Why Do You Have A Dog?

Endless reasons, endless joy
By Karen B. London PhD, June 2018

My parents, despite being otherwise lovely people, are just not that into dogs. My Mom once said, completely seriously, “I just don’t understand why people would want to have an animal living in their house.” Though her view presumably matches exactly zero people reading this blog, I think the question of why we want to share our lives and our homes with dogs is an interesting one. There are certainly plenty of reasons NOT to want a dog (cleaning up vomit, fur on the furniture, budget woes and trash parties anyone?) Clearly the up side of having a dog outweighs the inconveniences of having one, much like the cost-benefit analysis of having human children makes them worthwhile despite the many drawbacks of parenthood.

In my work with people and their dogs, I often hear unusual reasons for having a dog. No matter what the initial motivation was, all that really matters is the level of commitment people show to the dog once they become dog guardians. I have met people at opposite ends of the spectrum in this regard.

I once showed up at a client’s house for some training of an unruly, but generally sweet dog, I knew right away that success was not likely in this case, despite realizing that the dog would probably be a delightful companion in the right environment. The people had hired me to come over for a behavioral evaluation and training but were too preoccupied to be involved at all. I was only one of a number of people there who the guardians had hired for various jobs. In addition to me, there was a gardener, a house cleaner, an interior decorator, a painter and a life skills instructor for their child. These were dog guardians who were clearly used to hiring people to get things done and were not likely to do much of the required follow-up work themselves. When I explained that I was there to teach them how to work with and train the dog, they seemed exasperated and told me they wanted me to “just take care of it”, which I came to realize meant to teach their dog to sit still and not bother them. At one point, I asked them why they had gotten the dog, and the answer still shocks me. I was told, “We thought it would be adorable to have a dog in our family Christmas picture.”
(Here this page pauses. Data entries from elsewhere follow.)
(* ===== verification/EnrollmentClosure.v ===== *)
(** * Initial enrollment: the closure projection

    Model of [liminal-protocol/src/lifecycle/enrollment_closure.rs]: what the first
    enrollment of an empty conversation does to its retained charge, baseline, debt and
    closure edge, derived from the durable ledgers and the configuration alone. *)
From S2P Require Import Prelude Frontier Algebra Tags Wire Response Authority Order Sequence Edge.
From S2P Require Import EdgeSteps Closure.

(** [#[derive(Default)]] of the two claim vectors. *)
Definition OrderClaims_default : OrderClaims := mkOrderClaims 0 0 false false.
Definition SequenceClaims_default : SequenceClaims := mkSequenceClaims 0 0 0 RSR_None.
#[export] Instance OrderHigh_eq_dec : EqDecision OrderHigh.
Proof. solve_decision. Defined.
#[export] Instance OrderClaims_eq_dec : EqDecision OrderClaims.
Proof. solve_decision. Defined.
#[export] Instance SequenceClaims_eq_dec : EqDecision SequenceClaims.
Proof. solve_decision. Defined.

Record InitialEnrollmentClosureInput := mkInitialEnrollmentClosureInput {
  ici_accounting : ClosureAccounting;
  ici_identity_slots : Z;
  ici_mandatory_bound : ResourceVector;
  ici_recovery_claim : ResourceVector;
  ici_marker_max : ResourceVector;
  ici_attached_charge : ResourceVector;
  ici_participant_index : ParticipantIndex;
  ici_binding_epoch : BindingEpoch;
  ici_order : OrderLedger;
  ici_sequence : SequenceLedger;
  ici_physical_floor : Z;
  ici_observer_progress : Z;
}.
Definition with_binding_epoch (i : InitialEnrollmentClosureInput) (binding_epoch : BindingEpoch)
    : InitialEnrollmentClosureInput :=
  mkInitialEnrollmentClosureInput (ici_accounting i) (ici_identity_slots i) (ici_mandatory_bound i)
    (ici_recovery_claim i) (ici_marker_max i) (ici_attached_charge i) (ici_participant_index i)
    binding_epoch (ici_order i) (ici_sequence i) (ici_physical_floor i) (ici_observer_progress i).
Definition with_attached_charge (i : InitialEnrollmentClosureInput) (attached_charge : ResourceVector)
    : InitialEnrollmentClosureInput :=
  mkInitialEnrollmentClosureInput (ici_accounting i) (ici_identity_slots i) (ici_mandatory_bound i)
    (ici_recovery_claim i) (ici_marker_max i) attached_charge (ici_participant_index i)
    (ici_binding_epoch i) (ici_order i) (ici_sequence i) (ici_physical_floor i)
    (ici_observer_progress i).

Inductive RecoveryQuartetStatus := RQS_None | RQS_Endowed.
Record PlannedEnrollmentMarker := mkPlannedEnrollmentMarker {
  pem_participant_index : ParticipantIndex;
  pem_planned_delivery_seq : Z;
}.

Record InitialEnrollmentClosureProjection := mkInitialEnrollmentClosureProjection {
  icp_current_accounting : ClosureAccounting;
  icp_resulting_accounting : ClosureAccounting;
  icp_resulting_retained_charge : ResourceVector;
  icp_resulting_floor : Z;
  icp_resulting_baseline : WideResourceVector;
  icp_remaining_recovery_claim : ResourceVector;
  icp_capacity : MandatoryCapacity;
  icp_required_capacity : RequiredCapacityPlan;
  icp_recovery_quartet : RecoveryQuartetStatus;
  icp_new_markers : list PlannedEnrollmentMarker;
  icp_order : OrderLedger;
  icp_sequence : SequenceLedger;
  icp_participant_index : ParticipantIndex;
  icp_identity_slots : Z;
  icp_binding_epoch : BindingEpoch;
}.
Definition icp_debt (p : InitialEnrollmentClosureProjection) : WideResourceVector :=
  debt (icp_capacity p).
(** [observer_progress]. *)
Definition icp_observer_progress (p : InitialEnrollmentClosureProjection) : Z := 0.

Definition endowed (q : RecoveryQuartetStatus) : bool :=
  match q with RQS_Endowed => true | RQS_None => false end.
Definition plan_order (p : InitialEnrollmentClosureProjection)
    : result ResultingOrderClaims OrderAdmissionError :=
  ol_plan_enrollment_with_recovery_quartet (icp_order p) (endowed (icp_recovery_quartet p)).
(** The length of a [Vec] always fits a [u64]. *)
Definition plan_sequence (p : InitialEnrollmentClosureProjection)
    : result ResultingSequenceState SequenceAdmissionError :=
  sl_plan_enrollment_with_recovery_quartet (icp_sequence p) (zlen (icp_new_markers p))
    (endowed (icp_recovery_quartet p)).
Definition remaining_closure_decision (p : InitialEnrollmentClosureProjection)
    (request : ClosureCheckedEnvelope) : RemainingClosureDecision :=
  check_remaining_closure request (icp_current_accounting p) false 0 (icp_required_capacity p).

Inductive InitialEnrollmentClosureError :=
| ICE_ClosureNotClear | ICE_ClearOwnsEdgeResources
| ICE_ClearChurnNotReset (used : Z)
| ICE_ChurnLimit (configured : Z)
| ICE_ZeroIdentitySlots | ICE_RecoveryClaimDiffersFromMandatoryBound
| ICE_ParticipantIndexOutsideIdentityLimit (participant_index : ParticipantIndex) (identity_slots : Z)
| ICE_InitialParticipantIndexNotZero (participant_index : ParticipantIndex)
| ICE_BindingGeneration (generation : Generation)
| ICE_NonemptyOrderLedger | ICE_NonemptySequenceLedger
| ICE_InitialFloorOrObserver (physical_floor observer_progress : Z)
| ICE_NonemptyMarkerState (credits anchors : Z)
| ICE_BaselineMismatch (derived durable : WideResourceVector)
| ICE_StartupEnvelope (dimension : ResourceDimension)
| ICE_AttachedChargeExceedsMandatoryBound (dimension : ResourceDimension)
| ICE_AttachedEntryCharge (actual : Z)
| ICE_RetainedChargeOverflow (dimension : ResourceDimension)
| ICE_MandatoryCapacity
| ICE_ResultingAccounting (e : ClosureAccountingError)
| ICE_Baseline (e : BaselineError).

Definition MAX_CHURN_LIMIT : Z := u32_max.

Definition startup_envelope_failure (baseline : WideResourceVector)
    (mandatory_bound recovery_claim configured_cap : ResourceVector) : option ResourceDimension :=
  if zero_debt_admission baseline mandatory_bound recovery_claim configured_cap then None
  else zero_debt_capacity_failure baseline mandatory_bound recovery_claim configured_cap.

Definition checked_sum (baseline : WideResourceVector) (middle last : ResourceVector)
    : result WideResourceVector InitialEnrollmentClosureError :=
  match (value ← checked_add u128_max (wrv_entries baseline) (widen_u64 (rv_entries middle));
         checked_add u128_max value (widen_u64 (rv_entries last))) with
  | None => Err (ICE_RetainedChargeOverflow Entries)
  | Some entries =>
      match (value ← checked_add u128_max (wrv_bytes baseline) (widen_u64 (rv_bytes middle));
             checked_add u128_max value (widen_u64 (rv_bytes last))) with
      | None => Err (ICE_RetainedChargeOverflow Bytes)
      | Some bytes => Ok (mkWRV entries bytes)
      end
  end.

Definition validate_initial_ledgers_and_floor (i : InitialEnrollmentClosureInput)
    : result unit InitialEnrollmentClosureError :=
  if negb (bool_decide (ol_high (ici_order i) = OH_Empty))
     || negb (bool_decide (ol_claims (ici_order i) = OrderClaims_default))
  then Err ICE_NonemptyOrderLedger
  else if negb (sl_high_watermark (ici_sequence i) =? 0)
          || negb (bool_decide (sl_claims (ici_sequence i) = SequenceClaims_default))
  then Err ICE_NonemptySequenceLedger
  else if negb (ici_physical_floor i =? 1) || negb (ici_observer_progress i =? 0)
  then Err (ICE_InitialFloorOrObserver (ici_physical_floor i) (ici_observer_progress i))
  else if negb (ca_marker_capacity_credits (ici_accounting i) =? 0)
          || negb (ca_marker_anchors (ici_accounting i) =? 0)
  then Err (ICE_NonemptyMarkerState (ca_marker_capacity_credits (ici_accounting i))
              (ca_marker_anchors (ici_accounting i)))
  else Ok tt.

Definition validate_initial_capacity (i : InitialEnrollmentClosureInput)
    : result unit InitialEnrollmentClosureError :=
  let accounting := ici_accounting i in
  let? derived_baseline := map_err ICE_Baseline
    (retained_baseline ResourceVector_default (ici_identity_slots i) 0 (ici_marker_max i)) in
  if negb (bool_decide (derived_baseline = ca_baseline accounting))
  then Err (ICE_BaselineMismatch derived_baseline (ca_baseline accounting))
  else
    match startup_envelope_failure derived_baseline (ici_mandatory_bound i) (ici_recovery_claim i)
            (ca_configured_cap accounting) with
    | Some dimension => Err (ICE_StartupEnvelope dimension)
    | None =>
        if negb (rv_entries (ici_attached_charge i) =? 1)
        then Err (ICE_AttachedEntryCharge (rv_entries (ici_attached_charge i)))
        else if rv_entries (ici_mandatory_bound i) <? rv_entries (ici_attached_charge i)
        then Err (ICE_AttachedChargeExceedsMandatoryBound Entries)
        else if rv_bytes (ici_mandatory_bound i) <? rv_bytes (ici_attached_charge i)
        then Err (ICE_AttachedChargeExceedsMandatoryBound Bytes)
        else Ok tt
    end.

Definition validate_initial_input (i : InitialEnrollmentClosureInput)
    : result unit InitialEnrollmentClosureError :=
  let accounting := ici_accounting i in
  let churn_limit := ca_episode_churn_limit accounting in
  if negb (bool_decide (ca_state accounting = Closure_Clear)) then Err ICE_ClosureNotClear
  else if negb (ca_edge_sequence_claims accounting =? 0)
          || negb (ca_edge_order_position_claims accounting =? 0)
          || negb (bool_decide (ca_edge_k_remaining accounting = ResourceVector_default))
  then Err ICE_ClearOwnsEdgeResources
  else if negb (ca_episode_churn_used accounting =? 0)
  then Err (ICE_ClearChurnNotReset (ca_episode_churn_used accounting))
  else if negb ((2 <=? churn_limit) && (churn_limit <=? MAX_CHURN_LIMIT))
  then Err (ICE_ChurnLimit churn_limit)
  else if ici_identity_slots i =? 0 then Err ICE_ZeroIdentitySlots
  else if negb (bool_decide (ici_mandatory_bound i = ici_recovery_claim i))
  then Err ICE_RecoveryClaimDiffersFromMandatoryBound
  else if ici_identity_slots i <=? ici_participant_index i
  then Err (ICE_ParticipantIndexOutsideIdentityLimit (ici_participant_index i)
              (ici_identity_slots i))
  else if negb (ici_participant_index i =? 0)
  then Err (ICE_InitialParticipantIndexNotZero (ici_participant_index i))
  else if negb (capability_generation (ici_binding_epoch i) =? Generation_ONE)
  then Err (ICE_BindingGeneration (capability_generation (ici_binding_epoch i)))
  else
    let? _ := validate_initial_ledgers_and_floor i in
    validate_initial_capacity i.

(** Clear without debt; with it, an observer projection through the [Attached] record
    and the whole recovery claim. *)
Definition initial_state (i : InitialEnrollmentClosureInput) (capacity : MandatoryCapacity)
    : ClosureState * ResourceVector :=
  match ClosureDebt_new (debt capacity) with
  | None => (Closure_Clear, ResourceVector_default)
  | Some debt =>
      (Closure_Owed debt (SE_ObserverProjection (mkObserverProjection 1)), ici_recovery_claim i)
  end.

Definition project_initial_enrollment_closure (i : InitialEnrollmentClosureInput)
    : result InitialEnrollmentClosureProjection InitialEnrollmentClosureError :=
  let accounting := ici_accounting i in
  let? _ := validate_initial_input i in
  let? initial_baseline := map_err ICE_Baseline
    (retained_baseline ResourceVector_default (ici_identity_slots i) 0 (ici_marker_max i)) in
  let resulting_retained_charge := ici_attached_charge i in
  let? resulting_baseline := map_err ICE_Baseline
    (retained_baseline resulting_retained_charge (ici_identity_slots i) 0 (ici_marker_max i)) in
  let capacity := mandatory_capacity resulting_baseline (ici_mandatory_bound i)
                    (ici_recovery_claim i) (ca_configured_cap accounting) in
  if negb (is_legal capacity) then Err ICE_MandatoryCapacity
  else
    let '(state, remaining_recovery_claim) := initial_state i capacity in
    let? resulting_accounting := map_err ICE_ResultingAccounting
      (ClosureAccounting_try_new state 0 0 0 0 remaining_recovery_claim resulting_baseline
         (ca_configured_cap accounting) 0 (ca_episode_churn_limit accounting)) in
    let? immediate_required :=
      if is_zero (debt capacity)
      then checked_sum resulting_baseline (ici_mandatory_bound i) (ici_recovery_claim i)
      else checked_sum resulting_baseline ResourceVector_default (ici_recovery_claim i) in
    let? clear_successor_required :=
      checked_sum initial_baseline (ici_mandatory_bound i) (ici_recovery_claim i) in
    let? required_capacity := map_err (fun _ => ICE_MandatoryCapacity)
      (from_successors [immediate_required; clear_successor_required]) in
    Ok (mkInitialEnrollmentClosureProjection accounting resulting_accounting
          resulting_retained_charge 1 resulting_baseline remaining_recovery_claim capacity
          required_capacity RQS_None [] (ici_order i) (ici_sequence i) (ici_participant_index i)
          (ici_identity_slots i) (ici_binding_epoch i)).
That is not the only time I have been surprised by the response to the question of why someone acquired a dog, but it is the only time I was genuinely appalled. One of the most memorable answers to this question was from a shy young man who sheepishly replied, “To meet women.” To his credit, he was committed to the dog, they had a wonderful relationship, and the dog’s quality of life was top notch. After all, in order to help him meet potential dates, the dog had to be happy, charming, well-behaved AND be with him a lot of the time. So, while his reply might not seem like the ideal answer for most trainers and behaviorists, the adoption was an absolute success for both man and dog. This man wanted his dog to be happy, healthy and well-behaved because he cared about the dog and in order to convince women that he was a great guy, which he was! He also wanted the dog to be a social facilitator by encouraging women to approach. (Spoiler alert: He met his long-term girlfriend while out hiking with his dog, and to make the story even more perfect, his dog helped her shy dog gain confidence and learn how to play.)

Most people have dogs for predictable reasons. They want the companionship and friendship that comes from sharing life with a dog. Lots of people have always had dogs and can’t imagine living without one. It’s common to adopt a dog to grow up with the children, in order to raise someone with their spouse before having kids or because they want someone to hike, run or walk with them. There are people who live without other humans and feel both safer and happier with a dog in the house.

What wonderful aspects of having a dog that constitute the “up side” of being a dog guardian to you? In other words, why do you have a dog?

Karen B. London, PhD, is a Certified Applied Animal Behaviorist and Certified Professional Dog Trainer who specializes in working with dogs with serious behavioral problems, including aggression. She is the author of five books on canine training and behavior.